米国はウクライナで台湾・朝鮮半島危機の予行演習を行っている

これが日本の脅威・中北露抑止の戦略か
阿久津 博康 プロフィール

米国は曖昧戦略を変化させた

今回のウクライナ戦は、台湾の政府および民心にも大きな影響を与えている。台湾民意基金会という民間シンクタンクが2021年10月に実施した調査によれば、台湾国民の65パーセントが米軍の参加を信じる(「少し信じる」を含む)と回答したが、ウクライナ侵攻開始後の2022年3月の調査では、その割合は34.5パーセントへと低下している。

しかし、台湾ではウクライナ侵攻のさらに前、香港情勢悪化で多大な影響を受けており、自国防衛の強化の努力を続けている。
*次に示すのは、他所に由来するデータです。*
(** The root map, [parse_execution_plan_contract_v2] after the decoder. *)
Definition parse_root (root : Value) : result PlanError ParsedExecutionPlan :=
  root ← cbor_map root;
  '(schema, root) ← take_as cbor_text root "schema";
  if negb (bool_decide (schema = PLAN_SCHEMA_V2)) then Err UnsupportedVersion
  else
    '(id, root) ← take_as cbor_text root "id";
    id ← PlanId_new id;
    '(command, root) ← take_as parse_command root "command";
    '(authority, root) ← take_as parse_authority root "authority";
    '(limits, root) ← take_as parse_limits root "limits";
    _ ← require_empty root;
    paths ← build_paths authority;
    if negb (grants_execute paths (ec_executable command)) then Err ExecutableAuthorityMissing
    else
      let base := mkExecutionPlan id command
        (AuthorityPlan_new paths (af_environment authority) limits) in
      Ok (match af_network authority with
          | Net_Deny => Parsed_Deny base
          | Net_Service session => Parsed_Service (mkServiceExecutionPlan base session)
          end).
Definition parse_execution_plan_contract_v2 (input : list byte) :
    result PlanError ParsedExecutionPlan :=
  root ← map_err (fun _ => MalformedCbor) (decode input);
  parse_root root.

Section entry.
Context {T : Toml}.
Definition legacy_plan (input : list byte) : bool :=
  match from_utf8 input with
  | Some text => is_ok (parse_execution_plan text)
  | None => false
  end.
Definition parse_execution_plan_for_execution (input : list byte) : result PlanError ExecutionPlan :=
  if legacy_plan input then Err ExecutionObsolete
  else
    parsed ← parse_execution_plan_contract_v2 input;
    match parsed with
    | Parsed_Deny plan => Ok plan
    | Parsed_Service _ => Err UnsupportedNetwork
    end.
Definition parse_service_execution_plan (input : list byte) : result PlanError ServiceExecutionPlan :=
  parsed ← parse_execution_plan_contract_v2 input;
  match parsed with
  | Parsed_Service plan => Ok plan
  | Parsed_Deny _ => Err UnsupportedNetwork
  end.
End entry.

(** * The wire form of a plan

    What the fields of a plan say the CBOR item was. *)

Definition text_array (texts : list string) : Value := Array (map Text texts).
Definition command_value (c : ExecutionCommand) : Value :=
  Map [("executable", Text (AuthorityPath_as_str (ec_executable c)));
       ("working_directory", Text (AuthorityPath_as_str (ec_working_directory c)));
       ("arguments", text_array (map CommandArgument_as_str (ec_arguments c)))].
Definition path_texts (role : PathRole) (paths : list PathAuthority) : list string :=
  map (fun e => AuthorityPath_as_str (pa_path e)) (filter (fun e => pa_role e = role) paths).
Definition authority_value (network : Value) (a : AuthorityPlan) : Value :=
  Map [("network", network);
       ("environment", text_array (map EnvironmentName_as_str (plan_environment a)));
       ("read", text_array (path_texts ProjectInput (plan_paths a)));
       ("runtime_read", text_array (path_texts RuntimeLibrary (plan_paths a)));
       ("write", text_array (path_texts OutputRoot (plan_paths a)));
       ("execute", text_array (path_texts RuntimeExecutable (plan_paths a)))].
Definition limits_value (l : ResourceLimits) : Value :=
  Map [("processes", Unsigned (ProcessLimit_get (processes l)));
       ("wall_time_ms", Unsigned (WallTimeLimit_milliseconds (wall_time l)));
       ("stdout_bytes", Unsigned (OutputByteLimit_get (stdout l)));
       ("stderr_bytes", Unsigned (OutputByteLimit_get (stderr l)));
       ("memory_bytes", Unsigned (from_option MemoryByteLimit_get 0%Z (memory l)));
       ("swap_bytes", Unsigned (from_option SwapByteLimit_get 0%Z (swap_limit l)))].
Definition plan_value (network : Value) (p : ExecutionPlan) : Value :=
  Map [("schema", Text PLAN_SCHEMA_V2);
       ("id", Text (PlanId_as_str (plan_id p)));
       ("command", command_value (plan_command p));
       ("authority", authority_value network (plan_authority p));
       ("limits", limits_value (plan_limits (plan_authority p)))].

(** * Values up to the order of map entries *)

Definition eqv (v w : Value) : Prop := canon v = canon w.
#[global] Instance eqv_equivalence : Equivalence eqv.
Proof. unfold eqv. split; [by intros ?|by intros ? ? ->|intros x y z Hxy Hyz; by rewrite Hxy]. Qed.
Definition entry_eqv (x y : string * Value) : Prop := x.1 = y.1 /\ eqv x.2 y.2.

Lemma StronglySorted_fmap_iff {A B} (f : A -> B) (R : B -> B -> Prop) l :
  StronglySorted R (f <$> l) <-> StronglySorted (fun a b => R (f a) (f b)) l.
Proof.
  induction l as [|a l IH]; [by split; constructor|].
  cbn [fmap list_fmap]. split; intros [Hs Hx]%StronglySorted_inv; (constructor; [by apply IH|]).
  - exact (proj1 (Forall_fmap f _ l) Hx).
  - exact (proj2 (Forall_fmap f _ l) Hx).
Qed.
Lemma sort_entries_sorted (kvs : list (string * Value)) :
  Forall (fun k => text_ok k = true) kvs.*1 -> NoDup kvs.*1 ->
  StronglySorted (fun l r => key_lt l.1 r.1 = true) (sort_by (fun l r => key_lt l.1 r.1) kvs).
Proof.
  intros Hok Hnd. apply (StronglySorted_fmap_iff (text_wire ∘ fst) (fun a b => rlt a b = true)).
  rewrite (sort_by_fmap (text_wire ∘ fst) _ rlt) by done. apply sort_strict.
  rewrite list_fmap_compose. by apply NoDup_text_wire.
Qed.
Lemma canon_Map_perm m k :
  m ≡ₚ k -> Forall (fun k => text_ok k = true) k.*1 -> NoDup k.*1 -> canon (Map m) = canon (Map k).
Proof.
  intros Hp Hok Hnd. cbn [canon]. f_equal. set (f := fun kv : string * Value => (kv.1, canon kv.2)).
  assert (Hkey : forall l : list (string * Value), (map f l).*1 = l.*1)
    by (intros l; induction l; cbn; congruence).
  apply (StronglySorted_unique_strong (fun l r : string * Value => key_lt l.1 r.1 = true)).
  - intros x y _ _ Hxy Hyx. unfold key_lt in *. by rewrite rlt_asym in Hyx.
  - apply sort_entries_sorted; rewrite Hkey, Hp; done.
  - apply sort_entries_sorted; rewrite Hkey; done.
  - rewrite !sort_by_Permutation. by apply fmap_Permutation.
Qed.
(** A map is determined, up to the order of its entries, by its fields. *)
Lemma fields_eqv m ms fs :
  m ≡ₚ ms -> Forall2 entry_eqv ms fs ->
  forallb text_ok fs.*1 = true -> bool_decide (NoDup fs.*1) = true -> eqv (Map m) (Map fs).
Proof.
  intros Hp Hfs Hok%forallb_Forall' Hnd%bool_decide_eq_true.
  assert (Hk : ms.*1 = fs.*1).
  { clear -Hfs. induction Hfs as [|? ? ? ? [? _] _ IH]; cbn; [done|]. by f_equal. }
  unfold eqv. rewrite (canon_Map_perm m ms); [|done|by rewrite Hk..].
  cbn [canon]. do 2 f_equal. clear -Hfs.
  induction Hfs as [|[k v] [q w] ? ? [Hx Hy] _ IH]; cbn in *; [done|]. unfold eqv in Hy. by rewrite Hx, Hy, IH.
Qed.
Lemma value_ok_eqv v w : value_ok v = true -> eqv v w -> v = canon w.
Proof. intros (_ & _ & Hc)%value_ok_canon Heq. by rewrite <- Hc. Qed.
Lemma text_array_eqv l k : l = k -> eqv (text_array l) (text_array k).
Proof. by intros ->. Qed.

(** * Reading fields *)

Lemma take_optional_perm m k v m' : take_optional m k = Some (v, m') -> m ≡ₚ (k, v) :: m'.
Proof.
  revert m'. induction m as [|[k' w] m IH]; intros m'; cbn; [done|]. case_bool_decide as Hk.
  - intros [= <- <-]. by subst.
  - intros H. apply bind_Some in H as ([u rest] & Hu & [= -> <-]). rewrite (IH rest Hu). apply perm_swap.
Qed.
Lemma take_optional_None m k : take_optional m k = None -> ~ (k ∈ m.*1).
Proof.
  induction m as [|[k' w] m IH]; cbn; [by intros _ ?%not_elem_of_nil|]. case_bool_decide as Hk; [done|].
  destruct (take_optional m k) as [[u rest]|]; [done|]. intros _. rewrite elem_of_cons.
  intros [?|?]; [by subst|by apply IH].
Qed.
Lemma map_take_perm m k v m' : map_take m k = Ok (v, m') -> m ≡ₚ (k, v) :: m'.
Proof. intros H%ok_or_Ok. by apply take_optional_perm. Qed.
Lemma take_as_inv {A} (read : Value -> result PlanError A) m k a m' :
  take_as read m k = Ok (a, m') -> exists v, read v = Ok a /\ m ≡ₚ (k, v) :: m'.
Proof.
  intros H. apply bind_Ok in H as ([v rest] & Hv%map_take_perm & H). apply bind_Ok in H as (b & Hb & [= -> ->]).
  by exists v.
Qed.
Lemma require_empty_inv m u : require_empty m = Ok u -> m = [].
Proof. by destruct m. Qed.
Lemma cbor_map_inv v m : cbor_map v = Ok m -> v = Map m.
Proof. destruct v; cbn; congruence. Qed.
Lemma cbor_text_inv v s : cbor_text v = Ok s -> v = Text s.
Proof. destruct v; cbn; congruence. Qed.
Lemma cbor_u64_inv v z : cbor_u64 v = Ok z -> v = Unsigned z.
Proof. destruct v; cbn; congruence. Qed.
Lemma cbor_u32_inv v z : cbor_u32 v = Ok z -> v = Unsigned z /\ (0 <= z < u32_bound)%Z.
Proof. intros H. apply bind_Ok in H as (y & ->%cbor_u64_inv & [-> ?]%ok_or_Ok%try_from_Some). done. Qed.
Lemma cbor_u16_inv v z : cbor_u16 v = Ok z -> v = Unsigned z /\ (0 <= z < u16_bound)%Z.
Proof. intros H. apply bind_Ok in H as (y & ->%cbor_u64_inv & [-> ?]%ok_or_Ok%try_from_Some). done. Qed.
Lemma cbor_text_array_inv v l : cbor_text_array v = Ok l -> v = text_array l.
Proof.
  destruct v; cbn; try done. intros H%mapM_Ok. unfold text_array. f_equal.
  induction H as [|? ? ? ? H _ IH]; cbn; [done|]. apply cbor_text_inv in H. congruence.
Qed.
今回のウクライナ情勢を受け、この路線には一層拍車がかかっている。

他方、米国の台湾政策については、「従来の政策は不変」という公式の立場とは異なり、香港情勢悪化以降、新たな情報開示の方法による抑止力強化策をとり始めた。すなわち、従来はあまり明らかにされなかった、米特殊部隊の台湾におけるプレゼンスを、米国内の主要紙にリークし、米特殊部隊と海兵隊が台湾軍と軍事訓練に従事していることを報じさせた。

 

バイデン大統領が5月に来日した際に注目を集めたが、報道関係者からの台湾に対する米国の軍事的コミットメントについての質問に肯定的に回答し、一方で米政府が「従来の政策は不変」と釈明することも、もはやパターン化した感がある。米国が「軍事介入するかしないか曖昧」という従来の曖昧戦略は、「大統領の介入意思は明白」という形で、実質的に転換したといえよう。

また、台湾側でも、米国が米軍の台湾でのプレゼンスに触れるようになったことから、蔡英文總統自らが、台湾に米軍のプレゼンスを公にするようになっている。今や、中国の台湾への武力攻撃が台湾に存在する米軍へ及ぶ事態となれば、米軍の介入は必至となろう。台湾駐留米軍は、いわば「台湾版導火線(トリップワイヤー)」となり、中国は台湾に対し容易に手を出せなくなったように思われる。